Financeirização

Manobras suspeitas em leilão da Sabesp expõem os interesses sobre o controle da água

A Equatorial Energia pagou abaixo do preço pelas ações da Sabesp. Para especialista em água e saneamento o setor passa por um processo de financeirização mercadológica levando prejuízos à população

Jefferson Rudy / Agência Senado

Rosely Rocha | CUT

No filme “A grande aposta “, de 2015, baseado em fatos reais sobre a bolha imobiliária nos Estados Unidos que culminou com uma crise econômica mundial em 2008, um dos personagens “Ben Rickert”, que ajudou a denunciar as falcatruas dos bancos em hipotecas, interpretado por Brad Pitt, ao final do longa-metragem diz que o seu dinheiro está investido em ações de empresas de água. Embora não se saiba a veracidade sobre os investimentos do denunciante, cujo nome real é Ben Hocket, esse detalhe mostra como a água é um dos investimentos mais procurados pelo mercado financeiro e especulativo, num mundo que vive uma grande crise climática.

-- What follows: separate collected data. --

(** A tick with credentials goes on from the state [awaited st] with the
    result of [FetchUsage]. *)
Lemma tick_authenticated st :
  fst (HasCredentials st) = true ->
  fetchUsage ext st
  = (let '(r, st1) := FetchUsage ext (awaited st) in
     match r with
     | inl usage => (Returned, polled usage (displayed usage st1))
     | inr None =>
         (Panicked, snd (setRateLimitBackoff 0 (snd (setConsecutiveErrors 0 st1))))
     | inr (Some err) =>
         let errCount := GoInt.add (consecutiveErrors (app st1)) 1 in
         let st2 := snd (setConsecutiveErrors errCount st1) in
         if error_eqb err ErrSessionExpired then
           let '(refreshErr, st3) :=
             auth.RefreshFromBrowser ext
               (with_world (emit (EvStatus "Session expired - refreshing...")) st2) in
           match refreshErr with
           | Some _ =>
               (Returned,
                with_world (emit (EvStatus "Session expired - update key in Settings")) st3)
           | None => (Returned, st3)
           end
         else if error_eqb err ErrUnauthorized then
           let '(refreshErr, st3) :=
             auth.RefreshFromBrowser ext
               (with_world (emit (EvStatus "Auth failed - refreshing...")) st2) in
           match refreshErr with
           | Some _ =>
               (Returned,
                with_world (emit (EvStatus "Auth failed - update key in Settings")) st3)
           | None => (Returned, st3)
           end
         else if error_eqb err ErrRateLimited then
           match GoInt.shl 1 (Z.min (GoInt.sub errCount 1) 3) with
           | None => (Panicked, st2)
           | Some p =>
               (Returned,
                with_world
                  (emit (EvStatus ("Rate limited - retry in "
                                   ++ GoInt.format (GoInt.mul 30 p) ++ "s")))
                  (snd (setRateLimitBackoff (GoInt.mul (GoInt.mul 30 p) Second) st2)))
           end
         else if error_eqb err ErrAPIUnavailable then
           (Returned, with_world (emit (EvStatus "Claude API unavailable")) st2)
         else if (3 <=? errCount)%Z then
           (Returned, with_world (emit (EvStatus "Connection error - retrying...")) st2)
         else (Returned, st2)
     end).
Proof.
  intros Hauth. unfold HasCredentials, gets in Hauth. cbv beta iota delta [fst] in Hauth.
  unfold fetchUsage, auth.IsAuthenticated, HasCredentials, bind, gets.
  rewrite Hauth. change (negb true) with false. cbv beta iota.
  assert (Hwait :
    (if (0 <? rateLimitBackoff (app st))%Z
     then bind (setRateLimitBackoff 0) (fun _ => sleep (rateLimitBackoff (app st)))
     else ret tt) st = (tt, awaited st)).
  { unfold awaited. destruct (0 <? rateLimitBackoff (app st))%Z; reflexivity. }
  unfold bind in Hwait. rewrite Hwait.
  destruct (FetchUsage ext (awaited st)) as [[usage | [err|]] st1]; try reflexivity.
  - unfold polled, displayed, event, modify. cbv beta iota.
    change (setConsecutiveErrors 0 st1) with (tt, snd (setConsecutiveErrors 0 st1)).
    cbv beta iota.
    change (setRateLimitBackoff 0 (snd (setConsecutiveErrors 0 st1)))
      with (tt, snd (setRateLimitBackoff 0 (snd (setConsecutiveErrors 0 st1)))).
    cbv beta iota.
    destruct (checkAndNotify usage _); reflexivity.
  - cbv beta iota zeta.
    destruct (error_eqb err ErrSessionExpired).
    { unfold event, modify. cbv beta iota.
      change (setConsecutiveErrors (GoInt.add (consecutiveErrors (app st1)) 1) st1)
        with (tt, snd (setConsecutiveErrors (GoInt.add (consecutiveErrors (app st1)) 1) st1)).
      cbv beta iota.
      destruct (auth.RefreshFromBrowser ext _) as [[e|] st3]; reflexivity. }
    destruct (error_eqb err ErrUnauthorized).
    { unfold event, modify. cbv beta iota.
      change (setConsecutiveErrors (GoInt.add (consecutiveErrors (app st1)) 1) st1)
        with (tt, snd (setConsecutiveErrors (GoInt.add (consecutiveErrors (app st1)) 1) st1)).
      cbv beta iota.
      destruct (auth.RefreshFromBrowser ext _) as [[e|] st3]; reflexivity. }
    destruct (error_eqb err ErrRateLimited).
    { destruct (GoInt.shl 1 _); reflexivity. }
    destruct (error_eqb err ErrAPIUnavailable); [ reflexivity | ].
    destruct (3 <=? _)%Z; reflexivity.
Qed.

O especialista e assessor em água e saneamento da Federação Nacional dos Urbanitários (FNU) e membro do Observatório Nacional dos Direitos à Água e ao Saneamento (Ondas), Edson Silva, é enfático ao descrever o controle que o detentor da água e da energia poderá ter no destino de toda uma população.

“A água é o principal insumo da produção industrial e da agricultura, e ao controlar os sistemas de captação, tratamento e distribuição, quem controla a água, controla o insumo vital para vida. Ninguém vive sem água e as pessoas não terão para onde fugir, pois diferentemente de empresas telefônicas ou streaming, apenas uma vai controlar a água e o saneamento. Não dá pra trocar de companhia. É um monopólio e, por isso que cada vez mais o saneamento passa por um processo de financeirização mercadológica”, explica Edson.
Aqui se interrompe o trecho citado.